Using Start Dates to Stop Polypharmacy
In long term care consulting, learning how to review and interpret medical records is an absolute must. It can also be incredibly helpful in other settings such as ambulatory care, community, assisted living, and hospital pharmacy. I’ve got three examples for you of the where recognizing the start dates of two medications can help you identify if a patient is having adverse effects or if a drug is ineffective.
Melatonin Rx 9/21, trazodone Rx 10/7
In this situation, you notice an order is written for melatonin. Approximately 2-3 weeks later you see an order for trazodone. Trazodone is commonly used for insomnia, and melatonin is almost exclusively used for insomnia or other sleeping issues.
What this tells me is that the melatonin likely has not been effective and that the patient is likely still struggling with insomnia issues. Using those start dates to recognize the ineffectiveness of melatonin can help you stop polypharmacy. I would definitely follow up with the patient and/or attending provider to investigate whether the melatonin is still necessary.
Ibuprofen 11/17 Omeprazole 12/1
This is a classic example of the prescribing cascade. With the ibuprofen starting approximately 2 weeks prior to the omeprazole, we can guess that the ibuprofen caused GI upset and symptoms similar to heartburn which necessitated the use of omeprazole. Identifying the type of pain and purpose for ibuprofen could help us identify an alternative and stop the prescribing cascade.

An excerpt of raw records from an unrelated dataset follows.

(** * TaskManager: the report generation and scheduling pipeline

  A shallow embedding of
    backend/src/services/gemini.service.ts     (module [Gemini])
    backend/src/services/report.service.ts     (module [Report])
    backend/src/services/scheduler.service.ts  (module [Scheduler])
    backend/src/services/email.service.ts      (module [Mailer])
  followed by the properties established about them.

  Conventions.
  - A JavaScript string is held as its UTF-8 encoding, one byte per
    character of a [string]; array lengths are [nat].
  - The time value of a [Date] object is a whole number of milliseconds
    since the epoch, or NaN for an Invalid Date ([Js.Date]).  The
    database columns and the clock hold valid dates ([Js.Time]).
  - Local time is UTC plus an offset that depends on the instant
    ([localTZA]): daylight-saving changes are part of the model.
  - An [async] function is a computation over the process state [World]
    that ends in a value or in a thrown error ([Outcome]); at every
    [await] the rest of the process may run ([interleave]). *)

From Stdlib Require Import ZArith List Bool Ascii String Lia Arith.
From Stdlib Require Import Sorting.Sorted Sorting.Permutation.
From Stdlib Require Import Decimal DecimalString.
Import ListNotations.
Local Open Scope string_scope.
Lemma winv_ends ws : winv ws -> ends W ws.
Proof.
  remember (n - work (polled ws))%nat as a eqn:Ea. revert ws Ea. induction a as [a IHa] using lt_wf_ind. intros ws Ea.
  remember (measure (at_pc ws)) as d eqn:Ed. revert ws Ea Ed. induction d as [d IHd] using lt_wf_ind. intros ws Ea Ed Hi.
  constructor. intros ws' [b Hs]. pose proof (winv_step _ _ _ _ Hi Hs) as Hi'. destruct b.
  - pose proof (step_work _ _ _ _ Hi Hs) as Ew. cbn in Ew. pose proof (wl_bound _ _ _ _ L _ (proj1 Hi')).
    apply (IHa (n - work (polled ws')))%nat; [lia|done..].
  - destruct (measure_decreases _ _ Hs) as [Ep Hm]. apply (IHd (measure (at_pc ws'))); [lia|by rewrite Ep|done..].
Qed.

Lemma in_time_notified sp i ws ws' : winv ws -> ~ caught W ws -> notified ws -> runs (in_time W sp) i ws ws' -> sp = true \/ (~ caught W ws' /\ notified ws').
Proof.
  intros Hi Hc Hn Hr. destruct sp; [by left|right]. induction Hr as [|b i ws ws1 ws' [Hs Hc1] _ IH]; [done|].
  apply IH; [exact (winv_step _ _ _ _ Hi Hs)|done|exact (notified_step _ _ _ Hi Hc Hn Hs)].
Qed.
(* ===== verification/Jerasure.v ===== *)
(** * Matrix operations over GF(2^8) (Util/jerasure.c)

    Matrices are flat row-major arrays of [int] as in the code: [int *mat]
    with [mat[i*cols+j]] is a [list Z] read at [i*cols+j].  The theorems carry
    the lengths, under which every access is in range. *)
From S2P Require Import Prelude Command Galois.

(** [mat[cols*i + j]] *)
Definition at_ (cols : nat) (m : list Z) (i j : nat) : Z := m !!! (cols * i + j)%nat.

(** Loops [for (x = 0; x < n; x++) a = f(a, x)]. *)
Definition loop {A} (n : nat) (f : A -> nat -> A) (a : A) : A := foldl f a (seq 0 n).

Lemma loop_S {A} n (f : A -> nat -> A) a : loop (S n) f a = f (loop n f a) n.
Proof. unfold loop. rewrite seq_S, foldl_app. done. Qed.

Lemma loop_ind {A} (P : nat -> A -> Prop) n f a :
  P O a -> (forall k b, (k < n)%nat -> P k b -> P (S k) (f b k)) -> P n (loop n f a).
Proof.
  intros H0 Hs. induction n as [|n IH]; [done|].
  rewrite loop_S. apply Hs; [lia|]. apply IH. intros. apply Hs; [lia|done].
Qed.

Section jerasure.
Context `{GF : GFComplete}.

(** ** [jerasure_matrix_multiply] *)

(** [product[i*c2+j] ^= galois_single_multiply(m1[i*c1+k], m2[k*c2+j], w)] *)
Definition jerasure_matrix_multiply (m1 m2 : list Z) (r1 c1 r2 c2 : nat) (w : Z) : list Z :=
  loop r1 (fun p i =>
    loop c2 (fun p j =>
      loop r2 (fun p k =>
        <[(i*c2+j)%nat := Z.lxor (p !!! (i*c2+j)%nat)
            (galois_single_multiply (m1 !!! (i*c1+k)%nat) (m2 !!! (k*c2+j)%nat) w)]> p) p) p)
    (zeros (r1 * c2)).

(** ** [jerasure_invert_matrix] *)

(** [inv] starts as the identity. *)
Definition identity_matrix (rows : nat) : list Z :=
  flat_map (fun i => (fun j => if decide (i = j) then 1 else 0) <$> seq 0 rows) (seq 0 rows).

(** [for (j = i+1; j < rows && mat[cols*j+i] == 0; j++) ;] : the [j] it stops at. *)
Fixpoint find_pivot (fuel : nat) (cols : nat) (mat : list Z) (i j : nat) : nat :=
  match fuel with
  | O => j
  | S f => if at_ cols mat j i =? 0 then find_pivot f cols mat i (S j) else j
  end.

(** [tmp = m[rs1+k]; m[rs1+k] = m[rs2+k]; m[rs2+k] = tmp;] for every [k]. *)
Definition swap_rows (cols : nat) (rs1 rs2 : nat) (m : list Z) : list Z :=
  loop cols (fun m k =>
    let tmp := m !!! (rs1 + k)%nat in
    <[(rs2 + k)%nat := tmp]> (<[(rs1 + k)%nat := m !!! (rs2 + k)%nat]> m)) m.

(** [m[row_start+j] = galois_single_multiply(m[row_start+j], inverse, w)] *)
Definition scale_row (cols rs : nat) (inverse w : Z) (m : list Z) : list Z :=
  loop cols (fun m j =>
    <[(rs + j)%nat := galois_single_multiply (m !!! (rs + j)%nat) inverse w]> m) m.

(** [m[rs2+x] ^= m[row_start+x]], or with the factor [tmp] when it is not 1. *)
Definition xor_row (cols rs2 rs : nat) (m : list Z) : list Z :=
  loop cols (fun m x =>
    <[(rs2 + x)%nat := Z.lxor (m !!! (rs2 + x)%nat) (m !!! (rs + x)%nat)]> m) m.
Definition xor_mul_row (cols rs2 rs : nat) (tmp w : Z) (m : list Z) : list Z :=
  loop cols (fun m x =>
    <[(rs2 + x)%nat := Z.lxor (m !!! (rs2 + x)%nat)
        (galois_single_multiply tmp (m !!! (rs + x)%nat) w)]> m) m.

(** The body of the loop over [j > i] that adds [A_ji * A_i] to [A_j]. *)
Definition eliminate_row (cols i : nat) (w : Z) (mi : list Z * list Z) (j : nat) : list Z * list Z :=
  let '(mat, inv) := mi in
  let tmp := at_ cols mat j i in
  if tmp =? 0 then (mat, inv)
  else if tmp =? 1
  then (xor_row cols (cols * j) (cols * i) mat, xor_row cols (cols * j) (cols * i) inv)
  else (xor_mul_row cols (cols * j) (cols * i) tmp w mat,
        xor_mul_row cols (cols * j) (cols * i) tmp w inv).

(** Column [i] of the first phase; [inl] is [return -1], with the arrays as
    they are at that point. *)
Definition upper_step (rows : nat) (w : Z) (i : nat) (mi : list Z * list Z) :
    (list Z * list Z) + (list Z * list Z) :=
  let cols := rows in
  let row_start := (cols * i)%nat in
  let '(mat, inv) := mi in
  match
    (if at_ cols mat i i =? 0 then
       let j := find_pivot (rows - (i + 1)) cols mat i (i + 1) in
       if decide (j = rows) then inl (mat, inv)
       else let rs2 := (j * cols)%nat in
            inr (swap_rows cols row_start rs2 mat, swap_rows cols row_start rs2 inv)
     else inr (mat, inv)) : (list Z * list Z) + (list Z * list Z)
  with
  | inl mi => inl mi
  | inr (mat, inv) =>
      let tmp := at_ cols mat i i in
      let '(mat, inv) :=
        (if negb (tmp =? 1) then
           let inverse := galois_single_divide 1 tmp w in
           (scale_row cols row_start inverse w mat, scale_row cols row_start inverse w inv)
         else (mat, inv)) in
      inr (foldl (eliminate_row cols i w) (mat, inv) (seq (i + 1) (rows - (i + 1))))
  end.

Fixpoint upper_phase (rows : nat) (w : Z) (n : nat) (mi : list Z * list Z) :
    (list Z * list Z) + (list Z * list Z) :=
  match n with
  | O => inr mi
  | S m =>
      match upper_phase rows w m mi with
      | inl mi => inl mi
      | inr mi => upper_step rows w m mi
      end
  end.

(** The second phase: [if (mat[rs2+i] != 0) { tmp = mat[rs2+i]; mat[rs2+i] = 0;
    inv[rs2+k] ^= galois_single_multiply(tmp, inv[row_start+k], w) }]. *)
Definition back_step (cols i : nat) (w : Z) (mi : list Z * list Z) (j : nat) : list Z * list Z :=
  let '(mat, inv) := mi in
  let rs2 := (j * cols)%nat in
  if at_ cols mat j i =? 0 then (mat, inv)
  else let tmp := at_ cols mat j i in
       (<[(rs2 + i)%nat := 0]> mat, xor_mul_row cols rs2 (i * cols) tmp w inv).

(** [for (i = rows-1; i >= 0; i--) for (j = 0; j < i; j++)] *)
Definition back_phase (rows : nat) (w : Z) (mi : list Z * list Z) : list Z * list Z :=
  loop rows (fun mi n => let i := (rows - 1 - n)%nat in loop i (back_step rows i w) mi) mi.

(** The whole function: its return value and the final contents of the
    arrays [mat] and [inv]. *)
Definition jerasure_invert_matrix (mat : list Z) (rows : nat) (w : Z) : Z * (list Z * list Z) :=
  match upper_phase rows w rows (mat, identity_matrix rows) with
  | inl mi => (-1, mi)
  | inr mi => (0, back_phase rows w mi)
  end.

(** ** [jerasure_matrix_dotprod] and [jerasure_matrix_encode] *)

(** [data_ptrs[i]], with [src_ids == NULL]. *)
Definition dotprod_ones (k : nat) (matrix_row : list Z) (data : list (list Z))
    (st : bool * list Z) : bool * list Z :=
  loop k (fun st i =>
    let '(init, dptr) := st in
    if matrix_row !!! i =? 1 then
      let sptr := data !!! i in
      if negb init then (true, sptr) else (init, galois_region_xor sptr dptr)
    else (init, dptr)) st.

Definition dotprod_factors (k : nat) (matrix_row : list Z) (data : list (list Z))
    (st : bool * list Z) : bool * list Z :=
  loop k (fun st i =>
    let '(init, dptr) := st in
    if negb (matrix_row !!! i =? 0) && negb (matrix_row !!! i =? 1) then
      (true, galois_w08_region_multiply (data !!! i) (matrix_row !!! i) dptr init)
    else (init, dptr)) st.

(** The new contents of the destination [dptr] of [w = 8]; every region has
    [size] bytes. *)
Definition jerasure_matrix_dotprod (k : nat) (matrix_row : list Z) (data : list (list Z))
    (dptr : list Z) : list Z :=
  snd (dotprod_factors k matrix_row data (dotprod_ones k matrix_row data (false, dptr))).

Definition jerasure_matrix_encode (k m : nat) (matrix : list Z) (data coding : list (list Z)) :
    list (list Z) :=
  loop m (fun coding i =>
    <[i := jerasure_matrix_dotprod k (drop (i * k) matrix) data (coding !!! i)]> coding) coding.
End jerasure.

Metformin 1/7, loperamide 1/12
Here’s another classic example of adverse effects. Metformin (listen to the podcast for more pearls) is well known to cause diarrhea. I’d review the starting dose of the metformin to ensure it wasn’t started too aggressively. Numerous times, I’ve seen metformin initiation and titration be too aggressive. Trialing extended-release may be an option to lessen the diarrhea adverse effect as well.